**Brief**
How many lines of the records hold the string "that"? Reply with the number alone.

Collected data
(** The loop of [fetchLeadsFromList(listId)]; the second component counts
    the page requests.  [None] when [fuel] iterations did not reach the
    [break]. *)
Fixpoint fetchLeadsLoop (source : LeadsSource) (PAGE_LIMIT : Z) (listId : option string)
    (fuel : nat) (results : list RawLead) (cursor : string) (page : Z)
    (requests : nat) : option (Fetched (list RawLead) * nat) :=
  match fuel with
  | O => None
  | S fuel' =>
      match source listId PAGE_LIMIT page cursor with
      | inr message => Some (Threw message, S requests)
      | inl data =>
          let items := page_items data in
          let results' := results ++ items in
          let cursor' := page_cursor data in
          if Js.truthy cursor'
          then fetchLeadsLoop source PAGE_LIMIT listId fuel' results' cursor' page (S requests)
          else if page_hasMore data
          then fetchLeadsLoop source PAGE_LIMIT listId fuel' results' cursor' (page + 1)%Z (S requests)
          else if Z.eqb (Z.of_nat (length items)) PAGE_LIMIT
          then fetchLeadsLoop source PAGE_LIMIT listId fuel' results' cursor' (page + 1)%Z (S requests)
          else Some (Returned results', S requests)
      end
  end.

Definition fetchLeadsFromList (source : LeadsSource) (PAGE_LIMIT : Z)
    (listId : option string) (fuel : nat) : option (Fetched (list RawLead) * nat) :=
  fetchLeadsLoop source PAGE_LIMIT listId fuel [] "" 1%Z 0.

(* ===================================================================== *)
(** ** Upserting people, one record at a time *)
(* ===================================================================== *)

(** What the Sink gives while one row is handled: to the query of
    [findPersonByLinkedInUrl] (a 2xx answer carries the first match with a
    record id, if any), to the update, and to the create (a 2xx answer
    carries the new record id when one can be read from the body). *)
Record RowAnswers := {
  onQuery : HttpOutcome (option (string * AttioRecord));
  onUpdate : PatchAnswers;
  onCreate : HttpOutcome (option string)
}.

(** [findPersonByLinkedInUrl(linkedinUrl)]: a failed query (thrown or not
    2xx) is answered like no match. *)
Definition findPersonByLinkedInUrl (linkedinUrl : string)
    (answer : HttpOutcome (option (string * AttioRecord)))
    : option (string * AttioRecord) * list SinkRequest :=
  if negb (Js.truthy linkedinUrl) then (None, [])
  else
    (match answer with
     | Ok2xx (Some found) => Some found
     | _ => None
     end, [QueryPerson linkedinUrl]).

(** The data [attioUpsertPeople] builds up: the count [ok], the cache
    [PEOPLE_RECORD_ID_BY_LINKEDIN_URL], what was done with each row, and the
    requests sent. *)
Record PeopleUpsert := {
  ok : nat;
  recordIdByUrl : gmap string string;
  outcomes : list (string * Outcome);
  requests : list SinkRequest
}.

(** The body of [for (const row of peopleRows)] on the single-record
    endpoint. *)
Definition upsertPerson (sink : PersonRow -> RowAnswers) (acc : PeopleUpsert)
    (row : PersonRow) : PeopleUpsert :=
  let answers := sink row in
  let li := linkedin_url row in
  let '(existingPerson, qreqs) := findPersonByLinkedInUrl li (onQuery answers) in
  match existingPerson with
  | Some (recordId, record) =>
      let '(outcome, preqs) := reconcileExisting recordId record row (onUpdate answers) in
      {| ok := S (ok acc);
         recordIdByUrl := <[li := recordId]> (recordIdByUrl acc);
         outcomes := outcomes acc ++ [(li, outcome)];
         requests := requests acc ++ qreqs ++ preqs |}
  | None =>
      match onCreate answers with
      | Ok2xx newId =>
          {| ok := S (ok acc);
             recordIdByUrl :=
               match newId with
               | Some recordId =>
                   if Js.truthy recordId && Js.truthy li
                   then <[li := recordId]> (recordIdByUrl acc)
                   else recordIdByUrl acc
               | None => recordIdByUrl acc
               end;
             outcomes := outcomes acc ++ [(li, created)];
             requests := requests acc ++ qreqs ++ [CreatePerson row] |}
      | _ =>
          {| ok := ok acc;
             recordIdByUrl := recordIdByUrl acc;
             outcomes := outcomes acc ++ [(li, failed)];
             requests := requests acc ++ qreqs ++ [CreatePerson row] |}
      end
  end.

(** The loop [for (const row of peopleRows)] of [attioUpsertPeople]. *)
Definition upsertPeopleLoop (sink : PersonRow -> RowAnswers)
    (peopleRows : list PersonRow) : PeopleUpsert :=
  fold_left (upsertPerson sink) peopleRows
    {| ok := 0; recordIdByUrl := ∅; outcomes := []; requests := [] |}.

(** What the one request to the batch endpoint gives: a 2xx response, a
    response with another status ([detail] is the start of its body as
    JSON, empty without a body), or a thrown error. *)
Inductive BatchAnswer :=
| BatchAccepted
| BatchRefused (status : Z) (detail : string)
| BatchThrown (message : string).

(** Where [attioUpsertPeople] sends the people: the single-record create
    endpoint, when [AT_PEOPLE_UPSERT_URL] ends with
    [/v2/objects/people/records]; otherwise (and by default, with
    [/v2/people:batchUpsert]) all rows in one request, [onBatch] being what
    that request gives. *)
Inductive PeopleEndpoint :=
| SingleRecord
| BatchUpsert (onBatch : BatchAnswer).

(** [attioUpsertPeople(peopleRows)].  With no row nothing is done, and a dry
    run only returns the number of rows.  Otherwise
    [ensureAttioObjectIdsLoaded()] is awaited first, outside any [try]:
    [onObjectIds] is what its request gives ([Ok2xx] also when the ids are
    loaded already and no request is made).  When it throws,
    [attioUpsertPeople] throws that error and no row is handled.  On the
    single-record endpoint the rows are then handled one by one; on the
    batch endpoint they are sent at once, nothing is cached, and a response
    that is not 2xx is thrown as an error. *)
Definition attioUpsertPeople (dryRun : bool) (endpoint : PeopleEndpoint)
    (onObjectIds : HttpOutcome unit) (sink : PersonRow -> RowAnswers)
    (peopleRows : list PersonRow) : Fetched PeopleUpsert :=
  if Nat.eqb (length peopleRows) 0
  then Returned {| ok := 0; recordIdByUrl := ∅; outcomes := []; requests := [] |}
  else if dryRun
  then Returned {| ok := length peopleRows; recordIdByUrl := ∅; outcomes := [];
                   requests := [] |}
  else match onObjectIds with
       | Thrown message => Threw message
       | _ =>
           match endpoint with
           | SingleRecord => Returned (upsertPeopleLoop sink peopleRows)
           | BatchUpsert BatchAccepted =>
               Returned {| ok := length peopleRows; recordIdByUrl := ∅; outcomes := [];
                           requests := [UpsertPeople peopleRows] |}
           | BatchUpsert (BatchRefused status detail) =>
               Threw ("Attio people upsert failed ("
                      +:+ NilZero.string_of_int (Z.to_int status) +:+ ") " +:+ detail)
           | BatchUpsert (BatchThrown message) => Threw message
           end
       end.

(* ===================================================================== *)
(** ** Upserting messages *)
(* ===================================================================== *)

(** The values of one message record. *)
Record MessageValues := {
  mv_body : string;
  mv_sent_at : string;
  mv_direction : string;
  mv_channel : string;
  mv_conversation_id : string;
  mv_campaign : option string;
  mv_message_uid : string;
  mv_person : string
}.

(** The uniqueness token: thread id, creation time and sender, joined by
    colons. *)
Definition message_uid (thread_id : string) (m : RawMessage) : string :=
  Js.or thread_id "" +:+ ":" +:+ Js.orOpt (createdAt m) "" +:+ ":" +:+ Js.orOpt (sender m) "".

Definition messageValues (personId : string) (thread : ThreadRow) (m : RawMessage)
    : MessageValues :=
  {| mv_body := Js.orOpt (body m) (Js.or (t_last_message_text thread) "");
     mv_sent_at := Js.orOpt (createdAt m) (t_first_message_at thread);
     mv_direction := if isMe m then "Outbound" else "Inbound";
     mv_channel := if isInMail m then "inmail" else "dm";
     mv_conversation_id := t_thread_id thread;
     mv_campaign := if Js.truthy (t_campaign_id thread)
                    then Some (t_campaign_id thread) else None;
     mv_message_uid := message_uid (t_thread_id thread) m;
     mv_person := personId |}.

(** The Sink's message object.  The Sink is a remote service; the script
    only POSTs creates to it.  With [uniqueMessageUid] the attribute
    [message_uid] is declared unique in the Sink's schema and a create whose
    token is already stored is refused with a 4xx status; without it every
    create is stored.  The record id of a stored message is its position. *)
Record MessageStore := {
  uniqueMessageUid : bool;
  stored : list MessageValues
}.

Definition holdsUid (uid : string) (msgs : list MessageValues) : bool :=
  existsb (fun v => String.eqb (mv_message_uid v) uid) msgs.

Definition sinkCreateMessage (sink : MessageStore) (vals : MessageValues)
    : HttpOutcome (option nat) * MessageStore :=
  if uniqueMessageUid sink && holdsUid (mv_message_uid vals) (stored sink)
  then (Non2xx 409, sink)
  else (Ok2xx (Some (length (stored sink))),
        {| uniqueMessageUid := uniqueMessageUid sink;
           stored := stored sink ++ [vals] |}).

Record ThreadsConfig := {
  AT_DISABLE_THREADS_UPSERT : bool;
  AT_DRY_RUN : bool;
  AT_LIMIT_MESSAGES : Z
}.

(** [messages.slice(-n)] for a positive [n]. *)
Definition lastN {A : Type} (n : nat) (l : list A) : list A := skipn (length l - n) l.

(** The inner loop [for (const m of limited)]: [None] in the first
    component when a create was refused or threw, which abandons the rest
    of the thread. *)
Fixpoint createMessages (personId : string) (thread : ThreadRow) (limited : list RawMessage)
    (sink : MessageStore) (createdMessageIds : list nat) (upserted : nat)
    : option (list nat) * MessageStore * nat :=
  match limited with
  | [] => (Some createdMessageIds, sink, upserted)
  | m :: rest =>
      match sinkCreateMessage sink (messageValues personId thread m) with
      | (Ok2xx messageId, sink') =>
          createMessages personId thread rest sink'
            (match messageId with
             | Some i => createdMessageIds ++ [i]
             | None => createdMessageIds
             end)
            (S upserted)
      | (_, sink') => (None, sink', upserted)
      end
  end.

**Task answer**
3